» **Work item**:
Would you return, word for word, the lines of the data below from the line with "result DtlsError HandshakeMessage" through the line with "else if negb (fragment_offset", and no others?

[Dataset records]

(* ===== verification/Handshake.v ===== *)
(** * Handshake: DTLS handshake messages

    The model of crates/meshcop-dtls/src/handshake.rs and of
    [is_client_finished_flight] in flight.rs: fragment headers, fragmentation
    and reassembly, the canonical transcript form and the parsers of
    unfragmented messages.  [HandshakeReassembler] is a state record; a push
    returns the new state with its result, also when it fails part-way. *)
From S2P Require Import Prelude Text Tlv Errors Record.

Inductive HandshakeType :=
  | HelloRequest | HtClientHello | HtServerHello | HtHelloVerifyRequest | Certificate
  | ServerKeyExchange | CertificateRequest | ServerHelloDone | CertificateVerify
  | ClientKeyExchange | Finished.

#[global] Instance HandshakeType_eq_dec : EqDecision HandshakeType.
Proof. solve_decision. Defined.

Definition HandshakeType_as_u8 (t : HandshakeType) : Z :=
  match t with
  | HelloRequest => 0 | HtClientHello => 1 | HtServerHello => 2 | HtHelloVerifyRequest => 3
  | Certificate => 11 | ServerKeyExchange => 12 | CertificateRequest => 13 | ServerHelloDone => 14
  | CertificateVerify => 15 | ClientKeyExchange => 16 | Finished => 20
  end.

Definition HandshakeType_try_from (v : Z) : result DtlsError HandshakeType :=
  match v with
  | 0 => Ok HelloRequest
  | 1 => Ok HtClientHello
  | 2 => Ok HtServerHello
  | 3 => Ok HtHelloVerifyRequest
  | 11 => Ok Certificate
  | 12 => Ok ServerKeyExchange
  | 13 => Ok CertificateRequest
  | 14 => Ok ServerHelloDone
  | 15 => Ok CertificateVerify
  | 16 => Ok ClientKeyExchange
  | 20 => Ok Finished
  | _ => Err (DCrypto "unknown DTLS handshake type")
  end.

Record HandshakeHeader := mkHandshakeHeader {
  hs_type : HandshakeType;
  hs_length : Z;
  hs_seq : Z;
  fragment_offset : Z;
  fragment_length : Z }.

Definition HANDSHAKE_LEN : Z := 12.

Definition HandshakeHeader_validate (self : HandshakeHeader) : result DtlsError unit :=
  if (hs_length self >? MAX_U24) || (fragment_offset self >? MAX_U24)
     || (fragment_length self >? MAX_U24)
  then Err (DCrypto "DTLS handshake length exceeds 24-bit field")
  else
    let! sum := add_or_panic 32 (fragment_offset self) (fragment_length self) in
    if sum >? hs_length self then Err (DCrypto "DTLS handshake fragment exceeds message length")
    else Ok tt.

Definition HandshakeHeader_parse (bs : bytes) : result DtlsError HandshakeHeader :=
  if len bs <? HANDSHAKE_LEN then Err (DCrypto "DTLS handshake header is truncated")
  else
    let! b0 := idx bs 0 in
    let! message_type := HandshakeType_try_from b0 in
    let! s := slice bs 1 4 in
    let! length := read_u24 s in
    let! b4 := idx bs 4 in
    let! b5 := idx bs 5 in
    let! s := slice bs 6 9 in
    let! offset := read_u24 s in
    let! s := slice bs 9 12 in
    let! flen := read_u24 s in
    let header := mkHandshakeHeader message_type length (from_be [b4; b5]) offset flen in
    let! _ := HandshakeHeader_validate header in
    Ok header.

Definition HandshakeHeader_encode (self : HandshakeHeader) : result DtlsError bytes :=
  let! _ := HandshakeHeader_validate self in
  let! l := write_u24 (hs_length self) [0; 0; 0] in
  let! o := write_u24 (fragment_offset self) [0; 0; 0] in
  let! f := write_u24 (fragment_length self) [0; 0; 0] in
  Ok ([HandshakeType_as_u8 (hs_type self)] ++ l ++ to_be 2 (hs_seq self) ++ o ++ f).

Record HandshakeFragment := mkHandshakeFragment { hs_header : HandshakeHeader; fragment : bytes }.

Definition HandshakeFragment_parse (bs : bytes) : result DtlsError HandshakeFragment :=
  let! header := HandshakeHeader_parse bs in
  let! end_ := ok_or (checked_add usize_bits HANDSHAKE_LEN (fragment_length header))
                 (DCrypto "DTLS handshake fragment length overflow") in
  if len bs <? end_ then Err (DCrypto "DTLS handshake fragment is truncated")
  else let! f := slice bs HANDSHAKE_LEN end_ in Ok (mkHandshakeFragment header f).

Definition HandshakeFragment_encode (self : HandshakeFragment) : result DtlsError bytes :=
  if negb (len (fragment self) =? fragment_length (hs_header self))
  then Err (DCrypto "DTLS handshake fragment header length does not match payload")
  else let! h := HandshakeHeader_encode (hs_header self) in Ok (h ++ fragment self).

Record HandshakeMessage := mkHandshakeMessage {
  message_type : HandshakeType;
  message_seq : Z;
  hs_payload : bytes }.

#[global] Instance HandshakeMessage_eq_dec : EqDecision HandshakeMessage.
Proof. solve_decision. Defined.

(** [{:?}] of a message type. *)
Definition HandshakeType_debug (t : HandshakeType) : string :=
  match t with
  | HelloRequest => "HelloRequest" | HtClientHello => "ClientHello" | HtServerHello => "ServerHello"
  | HtHelloVerifyRequest => "HelloVerifyRequest" | Certificate => "Certificate"
  | ServerKeyExchange => "ServerKeyExchange" | CertificateRequest => "CertificateRequest"
  | ServerHelloDone => "ServerHelloDone" | CertificateVerify => "CertificateVerify"
  | ClientKeyExchange => "ClientKeyExchange" | Finished => "Finished"
  end.

(** The loop of [HandshakeMessage::fragment] over the enumerated chunks. *)
Fixpoint fragment_loop (self : HandshakeMessage) (max total_len i : Z) (chunks : list bytes)
    : result DtlsError (list HandshakeFragment) :=
  match chunks with
  | [] => Ok []
  | c :: chunks' =>
      let! offset := ok_or (checked_mul usize_bits i max) (DCrypto "fragment offset overflow") in
      let! rest := fragment_loop self max total_len (i + 1) chunks' in
      Ok (mkHandshakeFragment
            (mkHandshakeHeader (message_type self) total_len (message_seq self) (wrap 32 offset)
               (wrap 32 (len c))) c :: rest)
  end.

Definition HandshakeMessage_fragment (self : HandshakeMessage) (max_fragment_len : Z)
    : result DtlsError (list HandshakeFragment) :=
  if max_fragment_len =? 0
  then Err (DCrypto "maximum handshake fragment length must be nonzero")
  else if len (hs_payload self) >? MAX_U24
  then Err (DCrypto "DTLS handshake message exceeds 24-bit length")
  else
    let total_len := wrap 32 (len (hs_payload self)) in
    let! fragments := fragment_loop self max_fragment_len total_len 0
                        (chunks max_fragment_len (hs_payload self)) in
    if is_empty fragments
    then Ok [mkHandshakeFragment
               (mkHandshakeHeader (message_type self) 0 (message_seq self) 0 0) []]
    else Ok fragments.

Definition HandshakeMessage_encode (self : HandshakeMessage) : result DtlsError bytes :=
  let! fragments := HandshakeMessage_fragment self (Z.max (len (hs_payload self)) 1) in
  let! first := ok_or (head fragments) (DCrypto "missing handshake fragment") in
  HandshakeFragment_encode first.

Definition transcript_bytes (self : HandshakeMessage) : result DtlsError bytes :=
  let! l := if len (hs_payload self) <? 2 ^ 32 then Ok (len (hs_payload self))
            else Err (DCrypto "DTLS handshake message exceeds 24-bit length") in
  let header := mkHandshakeHeader (message_type self) l (message_seq self) 0 l in
  let! h := HandshakeHeader_encode header in
  Ok (h ++ hs_payload self).

Inductive FinishedRole := RoleClient | RoleServer.

(** [HandshakeTranscript] is its bytes; [push] leaves them alone on failure. *)
Definition HandshakeTranscript := bytes.
Definition HandshakeTranscript_new : HandshakeTranscript := [].
Definition HandshakeTranscript_push (self : HandshakeTranscript) (m : HandshakeMessage)
    : HandshakeTranscript * result DtlsError unit :=
  match transcript_bytes m with
  | Ok b => (self ++ b, Ok tt)
  | Err e => (self, Err e)
  | Panic f => (self, Panic f)
  end.

Definition parse_unfragmented_handshake_record (record : DtlsRecord) (expected_type : HandshakeType)
    : result DtlsError HandshakeMessage :=
  if negb (bool_decide (content_type (rec_header record) = CtHandshake))
  then Err (DCrypto "DTLS record is not a handshake record")
  else
    let! f := HandshakeFragment_parse (rec_payload record) in
    let consumed := HANDSHAKE_LEN + len (fragment f) in
    if negb (consumed =? len (rec_payload record))
    then Err (DCrypto "DTLS record contains trailing handshake bytes")
    else if negb (bool_decide (hs_type (hs_header f) = expected_type))
    then Err (DCrypto "unexpected DTLS handshake type")
    else if negb (fragment_offset (hs_header f) =? 0)
            || negb (fragment_length (hs_header f) =? hs_length (hs_header f))
    then Err (DCrypto "DTLS handshake message is fragmented")
    else Ok (mkHandshakeMessage (hs_type (hs_header f)) (hs_seq (hs_header f)) (fragment f)).

(** One turn of the loop of [parse_unfragmented_handshake_messages]. *)
Definition parse_unfragmented_step (bs : bytes) : result DtlsError (HandshakeMessage * bytes) :=
  let! f := HandshakeFragment_parse bs in
  if negb (fragment_offset (hs_header f) =? 0)
     || negb (fragment_length (hs_header f) =? hs_length (hs_header f))
  then Err (DCrypto "DTLS handshake message is fragmented")
  else
    let! consumed := ok_or (checked_add usize_bits HANDSHAKE_LEN (len (fragment f)))
                       (DCrypto "DTLS handshake message length overflow") in
    let! rest := slice_from bs consumed in
    Ok (mkHandshakeMessage (hs_type (hs_header f)) (hs_seq (hs_header f)) (fragment f), rest).

Definition parse_unfragmented_handshake_messages (record : DtlsRecord)
    : result DtlsError (list HandshakeMessage) :=
  if negb (bool_decide (content_type (rec_header record) = CtHandshake))
  then Err (DCrypto "DTLS record is not a handshake record")
  else many parse_unfragmented_step (rec_payload record).

(** [is_client_finished_flight] (flight.rs). *)
Definition is_client_finished_record (record : DtlsRecord) : bool :=
  if (rec_epoch (rec_header record) =? 0) && bool_decide (content_type (rec_header record) = CtHandshake)
  then match parse_unfragmented_handshake_messages record with
       | Ok messages => existsb (fun m => bool_decide (message_type m = ClientKeyExchange)) messages
       | _ => false
       end
  else (rec_epoch (rec_header record) =? 1) && bool_decide (content_type (rec_header record) = CtHandshake).
Definition is_client_finished_flight (records : list DtlsRecord) : bool :=
  existsb is_client_finished_record records.

(** ** Reassembly *)

Definition MAX_HANDSHAKE_MESSAGE_LEN : Z := 64 * 1024.

Record HandshakeReassembler := mkHandshakeReassembler {
  ra_type : option HandshakeType;
  ra_seq : option Z;
  ra_bytes : bytes;
  ra_filled : list bool }.

Definition HandshakeReassembler_default : HandshakeReassembler :=
  mkHandshakeReassembler None None [] [].

Definition initialize_or_validate (self : HandshakeReassembler) (header : HandshakeHeader)
    : HandshakeReassembler * result DtlsError unit :=
  match ra_type self, ra_seq self with
  | None, None =>
      if hs_length header >? MAX_HANDSHAKE_MESSAGE_LEN
      then (self, Err (DCrypto ("DTLS handshake message length " +:+ dec (hs_length header)
                        +:+ " exceeds the " +:+ dec MAX_HANDSHAKE_MESSAGE_LEN +:+ "-byte limit")))
      else (mkHandshakeReassembler (Some (hs_type header)) (Some (hs_seq header))
              (repeat 0 (Z.to_nat (hs_length header)))
              (repeat false (Z.to_nat (hs_length header))), Ok tt)
  | Some t, Some s =>
      if bool_decide (t = hs_type header) && (s =? hs_seq header)
         && (len (ra_bytes self) =? hs_length header)
      then (self, Ok tt)
      else (self, Err (DCrypto "DTLS handshake fragment metadata mismatch"))
  | _, _ => (self, Err (DCrypto "DTLS handshake fragment metadata mismatch"))
  end.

» **Result of this task**:
    : result DtlsError HandshakeMessage :=
  if negb (bool_decide (content_type (rec_header record) = CtHandshake))
  then Err (DCrypto "DTLS record is not a handshake record")
  else
    let! f := HandshakeFragment_parse (rec_payload record) in
    let consumed := HANDSHAKE_LEN + len (fragment f) in
    if negb (consumed =? len (rec_payload record))
    then Err (DCrypto "DTLS record contains trailing handshake bytes")
    else if negb (bool_decide (hs_type (hs_header f) = expected_type))
    then Err (DCrypto "unexpected DTLS handshake type")
    else if negb (fragment_offset (hs_header f) =? 0)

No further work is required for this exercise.